▶ _Recorded data_:

Lemma wpp_exorcise_loop l1 l2 s a (Q : unit -> sys -> Prop) E :
  zombies s = Some a -> KArray.wf a -> KArray.contents a = Some <$> (l1 ++ l2) -> NoDup l2 ->
  curthread s ∉ l2 -> (forall p, p ∈ l2 -> exists t, threads s !! p = Some t /\ dead t) ->
  (forall m, (forall p, m !! p = if decide (p ∈ l2) then None else threads s !! p) -> Q tt (set_threads s m)) ->
  wpp X (exorcise_loop (length l2) (Z.of_nat (length l1))) Q E s.
Proof.
  revert l1 s. induction l2 as [|p l2 IH]; intros l1 s Ha Hwf Hc Hnd Hcur Hdead HQ; cbn [length exorcise_loop]; wpp_steps.
  { specialize (HQ (threads s)). destruct s; apply HQ. intros p. by rewrite decide_False by apply not_elem_of_nil. }
  pose proof (contents_num a _ Hwf Hc) as Hnum. rewrite length_app in Hnum. cbn [length] in Hnum.
  eapply wpp_global; [done|]. wpp_steps.
  destruct (KArray.array_getguy_spec a (Z.of_nat (length l1)) Hwf) as (c & Hget & Hci); [lia|].
  rewrite Nat2Z.id, Hc, list_lookup_fmap, list_lookup_middle in Hci by done. injection Hci as <-.
  eapply wpp_lift; [exact Hget|]. wpp_steps. apply wpp_global with p; [done|]. wpp_steps.
  apply NoDup_cons in Hnd as [Hp Hnd]. apply not_elem_of_cons in Hcur as [Hcp Hcur].
  apply wpp_assert; [by rewrite bool_decide_eq_true_2|]. wpp_steps. unfold thread_destroy. wpp_steps.
  apply wpp_assert; [by rewrite bool_decide_eq_true_2|]. wpp_steps.
  destruct (Hdead p) as (t & Ht & Hv & Hcw); [apply elem_of_cons; by left|]. eapply wpp_tread; [done|]. wpp_steps.
  apply wpp_assert; [by rewrite bool_decide_eq_true_2|]. wpp_steps.
  apply wpp_assert; [by rewrite bool_decide_eq_true_2|]. wpp_steps.
  replace (Z.of_nat (length l1) + 1) with (Z.of_nat (length (l1 ++ [p]))) by (rewrite length_app; cbn; lia).
  apply IH; [done|done|by rewrite <- app_assoc|done|done| |].
  - intros q Hq. destruct (Hdead q) as (t' & Ht' & Hd); [apply elem_of_cons; by right|].
    exists t'. split; [|done]. cbn. by rewrite lookup_delete_ne by (by intros ->).
  - intros m Hm. apply (HQ m). intros q. rewrite Hm. cbn. destruct (decide (q = p)) as [->|Hne].
    + rewrite (decide_True (P := p ∈ p :: l2)) by (apply elem_of_cons; by left). rewrite lookup_delete_eq.
      by case_decide.
    + rewrite lookup_delete_ne by done. destruct (decide (q ∈ l2)).
      * by rewrite decide_True by (apply elem_of_cons; by right).
      * by rewrite decide_False by (apply not_elem_of_cons; by split).
Qed.

Lemma wpp_exorcise s run sl zo (Q : unit -> sys -> Prop) E :
  lists s run sl zo -> curspl s > 0 -> NoDup zo -> curthread s ∉ zo ->
  (forall p, p ∈ zo -> exists t, threads s !! p = Some t /\ dead t) ->
  (forall s', lists s' run sl [] -> exorcised s s' zo -> Q tt s') ->
  wpp X exorcise Q E s.
Proof.
  intros [Hrun Hsl (z & Hz & Hwf & Hc)] Hspl Hnd Hcur Hdead HQ. unfold exorcise. wpp_steps.
  apply wpp_assert_spl; [done|]. wpp_steps. eapply wpp_global; [done|]. wpp_steps. unfold KArray.array_getnum.
  rewrite (contents_num z zo Hwf Hc), Nat2Z.id.
  apply (wpp_exorcise_loop [] zo s z); [done..|]. intros m Hm. wpp_steps. apply wpp_global with z; [done|]. wpp_steps.
  pose proof (contents_num z zo Hwf Hc) as Hnum.
  destruct (KArray.array_setsize_shrink z 0 (orc s) Hwf) as (z' & Hset & Hwf' & _ & Hc'); [lia|].
  eapply wpp_lift; [exact Hset|]. wpp_steps. apply wpp_assert; [done|]. apply HQ.
  - split; [done|done|]. exists z'. split; [done|]. by split.
  - by exists m, z', (orc s).
Qed.

(** ** The invariant *)

Definition cur_list s : list ptr := if decide (curthread s = NULL) then [] else [curthread s].

(** Every thread structure is the current thread or on one of the lists, and
    only once. *)
Record part s run sl zo : Prop := {
  pt_nodup : NoDup (cur_list s ++ run ++ sl ++ zo);
  pt_dom : forall p, is_Some (threads s !! p) <-> p ∈ cur_list s ++ run ++ sl ++ zo;
  pt_null : threads s !! NULL = None;
  pt_dead : forall p t, p ∈ zo -> threads s !! p = Some t -> dead t;
  pt_stack : forall p t, threads s !! p = Some t -> stack_ok t;
  pt_size : Z.of_nat (size (threads s)) <= MAX_STACKS + 1
}.

(** [numthreads] counts the threads that are not zombies.  The ring of the run
    queue has at least as many cells as there are threads, one of which a ring
    keeps empty, so it holds all threads but one; when there is more than one
    thread, the array of sleepers has a place for each.  Nothing is said of
    places for zombies, whose array [exorcise] frees. *)
Record counted s run sl : Prop := {
  ct_num : numthreads s = Z.of_nat (length (cur_list s ++ run ++ sl));
  ct_run : numthreads s <= qcap s;
  ct_sl : numthreads s <= 1 \/ numthreads s <= scap s
}.

Record inv s run sl zo : Prop := {
  i_lists : lists s run sl zo;
  i_part : part s run sl zo;
  i_count : counted s run sl
}.

Lemma part_length s run sl zo :
  part s run sl zo -> Z.of_nat (length (cur_list s ++ run ++ sl ++ zo)) <= MAX_STACKS + 1.
Proof.
  intros Hp. pose proof (pt_size _ _ _ _ Hp). etransitivity; [|done]. apply inj_le.
  rewrite <- size_dom. rewrite <- (size_list_to_set (C := gset ptr)) by apply Hp.
  apply subseteq_size. intros p Hp'. apply elem_of_list_to_set, (pt_dom _ _ _ _ Hp) in Hp'. by apply elem_of_dom.
Qed.

Lemma part_lengths s run sl zo :
  part s run sl zo -> Z.of_nat (length run + length sl + length zo) < MAX_THREADS.
Proof.
  intros Hp. pose proof (part_length _ _ _ _ Hp) as H. rewrite !length_app in H. unfold MAX_THREADS. lia.
Qed.

Lemma part_sl s run sl zo p : part s run sl zo -> p ∈ sl -> is_Some (threads s !! p).
Proof. intros Hp Hin. apply (pt_dom _ _ _ _ Hp). rewrite !elem_of_app. auto. Qed.

(** ** [thread_fork] *)

Definition relisted3 s s' : Prop :=
  exists a z q o, s' = mkSys (threads s) (curthread s) a z (numthreads s) q (curspl s) (in_interrupt s) (lbolt_counter s) o (calls s).

Lemma wpp_fork_atomic p s run sl zo (Q : Z -> sys -> Prop) E :
  lists s run sl zo -> curspl s > 0 -> 0 <= numthreads s < MAX_THREADS ->
  Z.of_nat (length run) < MAX_THREADS ->
  (forall s', relisted3 s s' -> lists s' (run ++ [p]) sl zo ->
     numthreads s + 1 <= qcap s' -> numthreads s + 1 <= scap s' -> Q 0 s') ->
  (forall s', relisted3 s s' -> lists s' run sl zo -> qcap s <= qcap s' -> scap s <= scap s' -> Q ENOMEM s') ->
  wpp X (fork_atomic p) Q E s.
Proof.
  intros [(q & Hq & Hwfq & Hcq) (a & Ha & Hwfa & Hca) (z & Hz & Hwfz & Hcz)] Hspl Hnum Hlen HQ HE.
  unfold fork_atomic, MAX_THREADS, MAX_STACKS in *.
  wpp_steps. eapply wpp_global; [done|]. wpp_steps.
  eapply wpp_lift; [apply int_op_ok; unfold INT_MIN, INT_MAX; lia|]. wpp_steps.
  destruct (KArray.array_preallocate_spec a (numthreads s + 1) (orc s) Hwfa) as (r & a' & o1 & Hpre & _ & Hr); [lia|].
  eapply wpp_lift; [exact Hpre|]. wpp_steps. destruct ((kmalloc_ok (orc s)).1).
  2:{ destruct Hr as [-> ->]. wpp_steps. apply HE; [by eexists _, _, _, _| |done|unfold scap; cbn; by rewrite Ha].
      split; [by exists q|by exists a|by exists z]. }
  destruct Hr as (-> & Hwfa' & Hna & Hma & Hmm & Hca'). rewrite Hca in Hca'. change (bool_decide (0 ≠ 0)) with false. wpp_steps.
  eapply wpp_global; [done|]. wpp_steps.
  destruct (KArray.array_preallocate_spec z (numthreads s + 1) o1 Hwfz) as (r & z' & o2 & Hpre2 & _ & Hr); [lia|].
  eapply wpp_lift; [exact Hpre2|]. wpp_steps.
  destruct ((kmalloc_ok o1).1).
  2:{ destruct Hr as [-> ->]. wpp_steps. apply HE; [by eexists _, _, _, _| |done|unfold scap; cbn; by rewrite Ha].
      split; [by exists q|by exists a'|by exists z]. }
  destruct Hr as (-> & Hwfz' & Hnz & Hmz & _ & Hcz'). rewrite Hcz in Hcz'. change (bool_decide (0 ≠ 0)) with false. wpp_steps.
  unfold scheduler_preallocate. wpp_steps. apply wpp_assert_spl; [done|]. wpp_steps. eapply wpp_global; [done|].
  destruct (KQueue.q_preallocate_spec q (numthreads s + 1) o2 Hwfq) as (r & q' & o3 & Hpre3 & Hwfq' & Hsz & Hcq' & Hr); [lia|].
  wpp_steps. eapply wpp_lift; [exact Hpre3|]. wpp_steps. rewrite Hcq in Hcq'.
  assert (lists (mkSys (threads s) (curthread s) (Some a') (Some z') (numthreads s) (Some q') (curspl s)
    (in_interrupt s) (lbolt_counter s) o3 (calls s)) run sl zo) as Hl3 by (split; [by exists q'|by exists a'|by exists z']).
  destruct Hr as [[-> Hr]|(-> & -> & _)].
  2:{ wpp_steps. apply HE; [by eexists _, _, _, _|done|unfold qcap; cbn; by rewrite Hq|unfold scap; cbn; by rewrite Ha]. }
  change (bool_decide (0 ≠ 0)) with false. wpp_steps. eapply wpp_make_runnable; [exact Hl3|done|unfold MAX_THREADS, MAX_STACKS; lia| |].
  - intros q4 o4 s' Hl4 Hcap. apply HQ; [by eexists _, _, _, _|done| |done]. cbn in Hcap. cbn. lia.
  - intros o4 s' Hl4 _. apply HE; [by eexists _, _, _, _|done|unfold qcap; cbn; by rewrite Hq|unfold scap; cbn; by rewrite Ha].
Qed.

▶ _Work order_: Beginning with the very first line of the records above, please retype each line through the one that has "apply NoDup_cons in", and add nothing.

▶ _Answer to this problem_:
Lemma wpp_exorcise_loop l1 l2 s a (Q : unit -> sys -> Prop) E :
  zombies s = Some a -> KArray.wf a -> KArray.contents a = Some <$> (l1 ++ l2) -> NoDup l2 ->
  curthread s ∉ l2 -> (forall p, p ∈ l2 -> exists t, threads s !! p = Some t /\ dead t) ->
  (forall m, (forall p, m !! p = if decide (p ∈ l2) then None else threads s !! p) -> Q tt (set_threads s m)) ->
  wpp X (exorcise_loop (length l2) (Z.of_nat (length l1))) Q E s.
Proof.
  revert l1 s. induction l2 as [|p l2 IH]; intros l1 s Ha Hwf Hc Hnd Hcur Hdead HQ; cbn [length exorcise_loop]; wpp_steps.
  { specialize (HQ (threads s)). destruct s; apply HQ. intros p. by rewrite decide_False by apply not_elem_of_nil. }
  pose proof (contents_num a _ Hwf Hc) as Hnum. rewrite length_app in Hnum. cbn [length] in Hnum.
  eapply wpp_global; [done|]. wpp_steps.
  destruct (KArray.array_getguy_spec a (Z.of_nat (length l1)) Hwf) as (c & Hget & Hci); [lia|].
  rewrite Nat2Z.id, Hc, list_lookup_fmap, list_lookup_middle in Hci by done. injection Hci as <-.
  eapply wpp_lift; [exact Hget|]. wpp_steps. apply wpp_global with p; [done|]. wpp_steps.
  apply NoDup_cons in Hnd as [Hp Hnd]. apply not_elem_of_cons in Hcur as [Hcp Hcur].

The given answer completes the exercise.